Reflux-Operation in Wien - Wann Medikamente nicht mehr reichen

Was ist gastroösophagealer Reflux (GERD)?

Gastroösophagealer Reflux (GERD) bezeichnet den krankhaften Rückfluss von Magensäure in die Speiseröhre. Während gelegentliches Sodbrennen weit verbreitet ist, handelt es sich bei GERD um eine chronische Erkrankung, die unbehandelt zu ernsthaften Komplikationen führen kann - von Speiseröhrenentzündung (Ösophagitis) bis hin zu Gewebeveränderungen (Barrett-Ösophagus).

In Österreich leiden schätzungsweise 15–20 % der Bevölkerung an regelmäßigem Reflux. Die meisten werden mit Protonenpumpenhemmern (PPI) wie Pantoprazol oder Omeprazol behandelt. Doch für einen Teil der Betroffenen reichen Medikamente nicht aus - oder verursachen langfristig Nebenwirkungen. Hier kommt die chirurgische Therapie ins Spiel.

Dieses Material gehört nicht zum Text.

(** * copy-webpack-plugin: a shallow embedding of the copy stage

    Two source files are embedded here.

    - [Index]: the plugin entry point (the factory exported by the module,
      [apply] with its emit and after-emit handlers, [writeFileToAssets],
      [writeDirectoryToAssets], [shouldIgnore], [toLooksLikeDirectory]).
    - [PostProcess]: [postProcessPattern], the per-file content pipeline and
      write decision (stat, read, transform with the on-disk cache, template
      interpolation, path transform, write history, asset table).

    Promise chains become functions in a state-and-rejection monad: the
    state holds every object the JavaScript code mutates (asset table,
    write history, dependency lists, error list, the cache store), and a
    rejected promise is a [Rejected] result that leaves the mutations made
    so far in place.  Third-party collaborators (fs, glob, node-dir,
    minimatch, cacache, loader-utils, ...) are fields of a world record. *)

From Stdlib Require Import ZArith List String Ascii Bool Lia.
From stdpp Require Import base option list strings gmap.

Local Open Scope string_scope.
Local Open Scope Z_scope.
Local Open Scope list_scope.

(** ** JavaScript strings *)

Module Js.

(** A string is truthy exactly when it is not empty. *)
Definition truthy (s : string) : bool :=
  match s with
  | EmptyString => false
  | String _ _ => true
  end.

(** [s[0]] / [_.first(s)]: the first character, [undefined] on the empty string. *)
Definition first (s : string) : option ascii :=
  match s with
  | EmptyString => None
  | String c _ => Some c
  end.

(** [_.last(s)]: the last character, [undefined] on the empty string. *)
Fixpoint last (s : string) : option ascii :=
  match s with
  | EmptyString => None
  | String c EmptyString => Some c
  | String _ s' => last s'
  end.

(** [s.slice(1)]. *)
Definition slice1 (s : string) : string :=
  match s with
  | EmptyString => EmptyString
  | String _ s' => s'
  end.

(** [a || b] on strings. *)
Definition or (a b : string) : string := if truthy a then a else b.

(** [s.split(c)]: always at least one part. *)
Fixpoint split (c : ascii) (s : string) : list string :=
  match s with
  | EmptyString => [EmptyString]
  | String a s' =>
      if Ascii.eqb a c then EmptyString :: split c s'
      else match split c s' with
           | [] => [String a EmptyString]
           | h :: t => String a h :: t
           end
  end.

(** [parts.join(sep)]. *)
Definition join (sep : string) (parts : list string) : string :=
  String.concat sep parts.

Definition eqb (a b : string) : bool := String.eqb a b.

(** [s.indexOf(c) >= 0]. *)
Fixpoint includes (c : ascii) (s : string) : bool :=
  match s with
  | EmptyString => false
  | String a s' => Ascii.eqb a c || includes c s'
  end.

End Js.

(** ** Node's [path] module, POSIX flavour

    The plugin calls [path.resolve], [path.normalize], [path.join],
    [path.relative], [path.dirname], [path.basename] and [path.extname].
    The interface is a record, since Node picks the implementation by
    platform; [posixPath] is the POSIX one, written after Node's own
    [normalizeArray]-based code, with the working directory as a
    parameter. *)

Record PathModule := {
  sep : string;
  resolve : list string -> string;
  normalize : string -> string;
  join : list string -> string;
  relative : string -> string -> string;
  dirname : string -> string;
  basename : string -> string;
  extname : string -> string
}.

Module Posix.

Definition slash : ascii := "/"%char.
Definition dot : ascii := "."%char.

Definition isAbsolute (p : string) : bool :=
  match Js.first p with
  | Some c => Ascii.eqb c slash
  | None => false
  end.

(** [normalizeArray(parts, allowAboveRoot)]; [res] is kept reversed. *)
Fixpoint normalizeArray_go (parts : list string) (allowAboveRoot : bool)
    (res : list string) : list string :=
  match parts with
  | [] => rev res
  | p :: parts' =>
      if negb (Js.truthy p) || Js.eqb p "." then
        normalizeArray_go parts' allowAboveRoot res
      else if Js.eqb p ".." then
        match res with
        | top :: res' =>
            if negb (Js.eqb top "..") then
              normalizeArray_go parts' allowAboveRoot res'
            else if allowAboveRoot then
              normalizeArray_go parts' allowAboveRoot (".." :: res)
            else normalizeArray_go parts' allowAboveRoot res
        | [] =>
            if allowAboveRoot then
              normalizeArray_go parts' allowAboveRoot (".." :: res)
            else normalizeArray_go parts' allowAboveRoot res
        end
      else normalizeArray_go parts' allowAboveRoot (p :: res)
  end.

Definition normalizeArray (parts : list string) (allowAboveRoot : bool)
    : list string :=
  normalizeArray_go parts allowAboveRoot [].

Definition normalize (p : string) : string :=
  let isAbs := isAbsolute p in
  let trailingSlash :=
    match Js.last p with Some c => Ascii.eqb c slash | None => false end in
  let p1 := Js.join "/" (normalizeArray (Js.split slash p) (negb isAbs)) in
  let p2 := if negb (Js.truthy p1) && negb isAbs then "." else p1 in
  let p3 := if Js.truthy p2 && trailingSlash then p2 +:+ "/" else p2 in
  (if isAbs then "/" else "") +:+ p3.

(** [path.join(a, b, ...)]: empty segments are skipped, the rest is joined
    with slashes and normalised. *)
Fixpoint join_go (args : list string) (acc : string) : string :=
  match args with
  | [] => acc
  | seg :: args' =>
      if Js.truthy seg then
        join_go args' (if negb (Js.truthy acc) then seg else acc +:+ "/" +:+ seg)
      else join_go args' acc
  end.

Wann ist eine Reflux-Operation sinnvoll?

Nicht jeder Reflux muss operiert werden. Eine chirurgische Therapie wird empfohlen, wenn:

  • Medikamente nicht ausreichend wirken: Trotz optimaler PPI-Therapie bestehen weiterhin Beschwerden wie Sodbrennen, Rückfluss oder Husten
  • Nebenwirkungen der Langzeitmedikation: PPI können bei langfristiger Einnahme zu Vitamin-B12-Mangel, Osteoporose, Nierenproblemen und Magnesiummangel führen
  • Große Hiatushernie: Ein Zwerchfellbruch, durch den der Magen in den Brustkorb gleitet, verursacht mechanischen Reflux, der medikamentös nicht lösbar ist
  • Volumenreflux: Rückfluss von Mageninhalt (nicht nur Säure), der durch PPI nicht behoben wird
  • Wunsch nach medikamentenfreiem Leben: Besonders jüngere PatientInnen, die keine jahrzehntelange Medikamenteneinnahme wünschen

Diagnostik vor der Operation

Vor einer Reflux-Operation ist eine gründliche Diagnostik essenziell, um die richtige Indikation und das optimale Verfahren zu wählen. In der Praxis von Prof. Prager umfasst die Abklärung:

  • Gastroskopie: Beurteilung der Speiseröhre, des Mageneingangs und möglicher Hernien
  • pH-Metrie/Impedanzmessung: 24-Stunden-Messung des Säure- und Volumenreflux
  • Manometrie: Messung der Speiseröhrenbeweglichkeit zur Planung der OP-Technik
  • Bildgebung: CT oder Breischluck bei Verdacht auf große Hernien

Chirurgische Verfahren bei Reflux

Laparoskopische Fundoplikation

Die Fundoplikation ist die Standardoperation bei GERD. Dabei wird der obere Teil des Magens (Fundus) als Manschette um den unteren Speiseröhrenabschnitt gelegt, um den natürlichen Verschlussmechanismus wiederherzustellen. Es gibt zwei Hauptvarianten:

  • Nissen-Fundoplikation (360°): Vollständige Umwicklung - stärkster Anti-Reflux-Effekt, kann aber zu Schluckbeschwerden führen
  • Toupet-Fundoplikation (270°): Teilweise Umwicklung - geringeres Risiko für Schluckbeschwerden bei vergleichbarer Wirksamkeit

Der Eingriff wird minimalinvasiv per Laparoskopie durchgeführt und dauert etwa 60–90 Minuten. Die meisten PatientInnen können nach 1–2 Nächten das Krankenhaus verlassen.

Hiatushernie-Versorgung

Häufig liegt dem Reflux eine Hiatushernie (Zwerchfellbruch) zugrunde. Dabei gleitet ein Teil des Magens durch die Zwerchfellöffnung in den Brustkorb. Die chirurgische Versorgung umfasst die Rückverlagerung des Magens, den Verschluss der vergrößerten Zwerchfellöffnung (Hiatoplastik) und gegebenenfalls eine Netzverstärkung bei großen Hernien.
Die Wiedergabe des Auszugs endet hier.